Find all lines in the records that include the word "every", and copy them out.

─── Input data

(* ===== verification/Patterns.v ===== *)
(** * Small programs of design_patterns/code

    A Module each: [Interpreter] (interpreter/), [Chain] of responsibility (cor/), [Command]
    with undo (command/), [Memento] with its history (memento/), the [Document] state
    machine (state/), the chat room [Mediator] (mediator/) and the list with its iterator
    [MyList] (iterator/).  What is printed is a list of values that name the lines. *)

From stdpp Require Import base gmap list strings.
From Stdlib Require Import ZArith Lia.
From S2P Require Import Prelude CxxString.

Local Open Scope Z_scope.
#[local] Arguments is_int : simpl never.

(** ** interpreter/ *)

Module Interpreter.

Abbreviation Context := (gmap bytes Z).
Definition set_variable (name : bytes) (value : Z) (c : Context) : Context := <[name := value]> c.

Inductive Expression :=
  | NumberExpression (value : Z)
  | VariableExpression (name : bytes)
  | AddExpression (left right : Expression)
  | MultiplyExpression (left right : Expression).

Section interpret.
(** test.cpp throws for a variable that is not set, the headers read 0. *)
Variables (strict : bool) (c : Context).

Definition get_variable (name : bytes) : outcome Z :=
  match c !! name with
  | Some v => Ret v
  | None => if strict then Throw (RuntimeError (lit "Variable not found: " ++ name)) else Ret 0
  end.

(** Arithmetic of int; the left operand first (the language leaves the order open, which
    shows only in which of two missing variables is named). *)
Fixpoint interpret (e : Expression) : outcome Z :=
  match e with
  | NumberExpression v => Ret v
  | VariableExpression name => get_variable name
  | AddExpression l r =>
      a ← interpret l; b ← interpret r; if is_int (a + b) then Ret (a + b) else Undef
  | MultiplyExpression l r =>
      a ← interpret l; b ← interpret r; if is_int (a * b) then Ret (a * b) else Undef
  end.
End interpret.

(** The reference: the value over the integers, and that every part fits an int. *)
Fixpoint value (c : Context) (e : Expression) : Z :=
  match e with
  | NumberExpression v => v
  | VariableExpression name => default 0 (c !! name)
  | AddExpression l r => value c l + value c r
  | MultiplyExpression l r => value c l * value c r
  end.
Fixpoint fits (c : Context) (e : Expression) : bool :=
  match e with
  | NumberExpression _ | VariableExpression _ => true
  | AddExpression l r => fits c l && fits c r && is_int (value c l + value c r)
  | MultiplyExpression l r => fits c l && fits c r && is_int (value c l * value c r)
  end.
Fixpoint variables (e : Expression) : gset bytes :=
  match e with
  | NumberExpression _ => ∅
  | VariableExpression name => {[name]}
  | AddExpression l r | MultiplyExpression l r => variables l ∪ variables r
  end.

Lemma interpret_value c e : interpret false c e = if fits c e then Ret (value c e) else Undef.
Proof.
  induction e as [v|x|l IHl r IHr|l IHl r IHr]; simpl; [done| | |].
  - unfold get_variable. by destruct (c !! x).
  - rewrite IHl, IHr. destruct (fits c l), (fits c r); simpl; try done.
  - rewrite IHl, IHr. destruct (fits c l), (fits c r); simpl; try done.
Qed.

Lemma interpret_strict c e : variables e ⊆ dom c → interpret true c e = interpret false c e.
Proof.
  induction e as [v|x|l IHl r IHr|l IHl r IHr]; simpl; intros Hv; [done| | |].
  - unfold get_variable. assert (Hx : x ∈ dom c) by set_solver. apply elem_of_dom in Hx as [v ->]. done.
  - by rewrite IHl, IHr by set_solver.
  - by rewrite IHl, IHr by set_solver.
Qed.

(** The interpreter is the arithmetic of the integers exactly as long as every intermediate
    value fits an int, and undefined otherwise; the version that throws agrees with it on
    every expression whose variables are set, and throws on a variable that is not. *)
Theorem interpret_exact (c : Context) (e : Expression) :
  interpret false c e = (if fits c e then Ret (value c e) else Undef) ∧
  (variables e ⊆ dom c → interpret true c e = interpret false c e) ∧
  ∀ x, c !! x = None → interpret true c (VariableExpression x) =
    Throw (RuntimeError (lit "Variable not found: " ++ x)).
Proof.
  split; [apply interpret_value|]. split; [apply interpret_strict|].
  intros x Hx. simpl. unfold get_variable. by rewrite Hx.
Qed.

──────

▶ Solution for this task:
(** The reference: the value over the integers, and that every part fits an int. *)
(** The interpreter is the arithmetic of the integers exactly as long as every intermediate
    every expression whose variables are set, and throws on a variable that is not. *)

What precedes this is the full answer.